CVF and Carrier Strike thread

Most fleets have a hangar queen.

However, @History_Man man was probably referring to the HC variants rather than the ASW HMs. Either way, the Merlin is the only true ASW helo we have.

Regards,
MM
Only the Merlin HM2 can dip (which in a task group complements towed array sonar very well - the two things go together) but the Wildcat HMA can drop torpedoes - guided by the parent ship, Merlins, or MPA, just as the Lynx and before that the Wasp did.

Sting ray away... | Royal Navy

In various forms, Sting Ray has been in service with the Royal Navy for more than 30 years. It’s carried by frigates (thrust out of launchers by a high-pressure air) and Fleet Air Arm Merlin’s who carry four, with Lynx helicopters armed with two. The Royal Navy’s submarines kill their underwater prey with the much heavier Spearfish torpedo.

The Lynx’s successor Wildcat is beginning to enter front-line service – the first is currently on deployment with HMS Lancaster in the Atlantic – and although it’s undergone extensive trials and testing over the past five years, until now it’s not dropped a torpedo.

That was put right on the range off the Lizard Peninsula – brought back into use by Royal Naval Air Station Culdrose for torpedo tests only last year after a 15-year pause.


Wildcat crews earn their Wings with 'war' off Portugal

The pairs of students launch with just 15 minutes' notice into rapidly-changing tactical environments - whilst the pilots are flashing up the Wildcat's two LH Tech T800 engines, the observers are rapidly plotting the tactical picture and configuring the aircraft's extensive sensor suite - including the Sea Spray 7400E Radar and Electro Optical Designator System (a very powerful day and night camera).

Once ready, the lashings are removed and the aircraft leaps into the air.

On a typical sortie - operating 100 nautical miles (115 miles) from mother, with a radar horizon of a further 100 nautical miles - student crews will search more than 8,000 square miles of sea… which is the size of Wales… for contacts as small as a fishing smack.

Once the target has been found, the students decide if they will engage it themselves with a simulated Sea Venom attack (the Wildcat's air-to-surface missile, successor to Sea Skua, but not due in service until the beginning of the next decade) or relay the position back to a friendly frigate or destroyer for an over-the-horizon attack with Harpoon missiles.

The students have been trained in submarine hunting and had to be prepared to conduct simulated Stingray torpedo attacks or to call in Naval Gunfire Support for land targets.
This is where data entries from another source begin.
(** An empty string of five bytes, in a block of 13 and in one of five. *)
Definition empty_string : NkString := mkString 5 0 4096.
Definition empty_mem (n : nat) : memory := {[ 4096 := replicate n 0 ]}.
Lemma empty_builder n : (5 ≤ n)%nat → builder n (empty_mem n) empty_string [].
Proof.
  intros Hn. split; [done|]. split; [done|]. split; [constructor|]. destruct n as [|n]; [lia|]. exists (replicate n 0).
  split; [done|]. cbn [length app m_currSize empty_string]. rewrite length_replicate. lia.
Defined.
Lemma string_joins_concat_witness :
  (∃ s' mem' b, @join_all roomy [[97; 98]; [99; 100; 101]] empty_string (empty_mem 13) = Ret (NkErr_Ok, s', mem') ∧
    mem' !! 4096 = Some b ∧ cut_nul b = [97; 98; 99; 100; 101]) ∧
  @join_all tight [[97; 98]; [99; 100; 101]] empty_string (empty_mem 5) = Undef.
Proof.
  split.
  - pose proof (@string_joins_concat roomy [[97; 98]; [99; 100; 101]] _ _ _ _ (empty_builder 13 ltac:(lia))
      ltac:(repeat constructor; done) ltac:(done)) as Hj.
    rewrite decide_True in Hj by (simpl; lia). destruct Hj as (s' & mem' & b & E & _ & _ & Hm & Hc & _).
    exists s', mem', b. by split_and!.
  - pose proof (@string_joins_concat tight [[97; 98]; [99; 100; 101]] _ _ _ _ (empty_builder 5 ltac:(lia))
      ltac:(repeat constructor; done) ltac:(done)) as Hj.
    by rewrite decide_False in Hj by (simpl; lia).
Defined.
Lemma string_join_after_create_lost_witness :
  ∃ s' mem' b, @NkStringJoin roomy (mkString 11 3 4096) [99; 0] UINT32_MAX
      {[ 4096 := [97; 98; 0; 0; 0; 0; 0; 0; 0; 0; 0; 0] ]} = Ret (NkErr_Ok, s', mem') ∧
    mem' !! mp_charBuf s' = Some b ∧ cut_nul b = [97; 98].
Proof.
  destruct (@string_join_after_create_lost roomy {[ 4096 := [97; 98; 0; 0; 0; 0; 0; 0; 0; 0; 0; 0] ]}
    (mkString 11 3 4096) [97; 98] [99] (replicate 9 0)) as (s' & mem' & b & E & _ & Hm & Hc);
    [repeat constructor; done|done|repeat constructor; done|done|done|done|done|simpl; lia|].
  exists s', mem', b. by split_and!.
Defined.
Lemma string_join_moved_witness :
  @NkStringJoin roomy (mkString 3 0 4096) [97; 98; 99; 100; 0] UINT32_MAX {[ 4096 := replicate 11 0 ]} = Undef.
Proof.
  by apply (@string_join_moved roomy _ _ [97; 98; 99; 100] 6 69632 (replicate 11 0));
    [|repeat constructor| | | |vm_compute| | | | | |].
Defined.

(** Several copies are put [count] bytes apart, not the length of the text. *)
Example create_twice :
  match @NkStringCreate roomy (Some [97; 98; 99]) 2 ∅ with
  | Ret (_, Some s, mem) => cut_nul (default [] (mem !! mp_charBuf s)) = [97; 98; 97; 98; 99]
  | _ => False
  end.
Proof. by vm_compute. Qed.
Lemma draw_columns_spec fuel px tx ty py xdim ydim (col : Z → list Draw) :
  (∀ tx, draw_column world_fuel (32 * tx - px) (32 * ty - py) (32 * tx) (32 * ty) ydim = Ret (col tx)) →
  small (32 * tx) → small (32 * tx + 32 * Z.of_nat fuel) → -512 ≤ 32 * tx - px → xdim ≤ 256 →
  xdim - (32 * tx - px) ≤ 32 * (Z.of_nat fuel - 1) → (0 < fuel)%nat →
  ∃ n, draw_columns fuel (32 * tx - px) (32 * tx) (32 * ty - py) (32 * ty) xdim ydim = Ret (zrange tx n ≫= col) ∧
    passes n tx px xdim.
Proof.
  intros Hcol. revert tx. induction fuel as [|fuel IH]; intros tx Hs Hs' Hx Hdim Hf Hpos; [lia|]. cbn [draw_columns].
  destruct (Z.ltb_spec (32 * tx - px) xdim) as [Hlt|Hge].
  - rewrite Hcol, bind_Ret, !int_op_small, !bind_Ret by (unfold small in *; lia).
    replace (32 * tx - px + 32) with (32 * (tx + 1) - px) by lia. replace (32 * tx + 32) with (32 * (tx + 1)) by lia.
    destruct (IH (tx + 1)) as (n & -> & Hn1 & Hn2); [unfold small in *; lia..|]. exists (S n). rewrite bind_Ret. split.
    + by rewrite zrange_S.
    + split; [|lia]. intros t Ht. destruct (decide (t = tx)) as [->|]; [done|]. apply Hn1. lia.
  - exists 0%nat. split; [done|]. split; lia.
Qed.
In fact, on any given sortie, students may be asked to conduct anti-submarine warfare, anti-surface warfare, search and rescue, naval gunfire support, smuggling interdiction involving firing the M3M gun, load lifting, providing force protection, intelligence gathering, transporting troops/personnel, and much more (though not necessarily on the same flight…).


I think have Junglies normally embarked aboard the carriers will free the ASW cabs from standing SAR alert and many of the utility tasks.

I seem to remember that there is a description of task group ASW in Sharkey Ward's book.
 
Only the Merlin HM2 can dip (which in a task group complements towed array sonar very well - the two things go together) but the Wildcat HMA can drop torpedoes - guided by the parent ship, Merlins, or MPA, just as the Lynx and before that the Wasp did.

Sting ray away... | Royal Navy

In various forms, Sting Ray has been in service with the Royal Navy for more than 30 years. It’s carried by frigates (thrust out of launchers by a high-pressure air) and Fleet Air Arm Merlin’s who carry four, with Lynx helicopters armed with two. The Royal Navy’s submarines kill their underwater prey with the much heavier Spearfish torpedo.

The Lynx’s successor Wildcat is beginning to enter front-line service – the first is currently on deployment with HMS Lancaster in the Atlantic – and although it’s undergone extensive trials and testing over the past five years, until now it’s not dropped a torpedo.

That was put right on the range off the Lizard Peninsula – brought back into use by Royal Naval Air Station Culdrose for torpedo tests only last year after a 15-year pause.

Wildcat crews earn their Wings with 'war' off Portugal

The pairs of students launch with just 15 minutes' notice into rapidly-changing tactical environments - whilst the pilots are flashing up the Wildcat's two LH Tech T800 engines, the observers are rapidly plotting the tactical picture and configuring the aircraft's extensive sensor suite - including the Sea Spray 7400E Radar and Electro Optical Designator System (a very powerful day and night camera).

Once ready, the lashings are removed and the aircraft leaps into the air.

On a typical sortie - operating 100 nautical miles (115 miles) from mother, with a radar horizon of a further 100 nautical miles - student crews will search more than 8,000 square miles of sea… which is the size of Wales… for contacts as small as a fishing smack.

Once the target has been found, the students decide if they will engage it themselves with a simulated Sea Venom attack (the Wildcat's air-to-surface missile, successor to Sea Skua, but not due in service until the beginning of the next decade) or relay the position back to a friendly frigate or destroyer for an over-the-horizon attack with Harpoon missiles.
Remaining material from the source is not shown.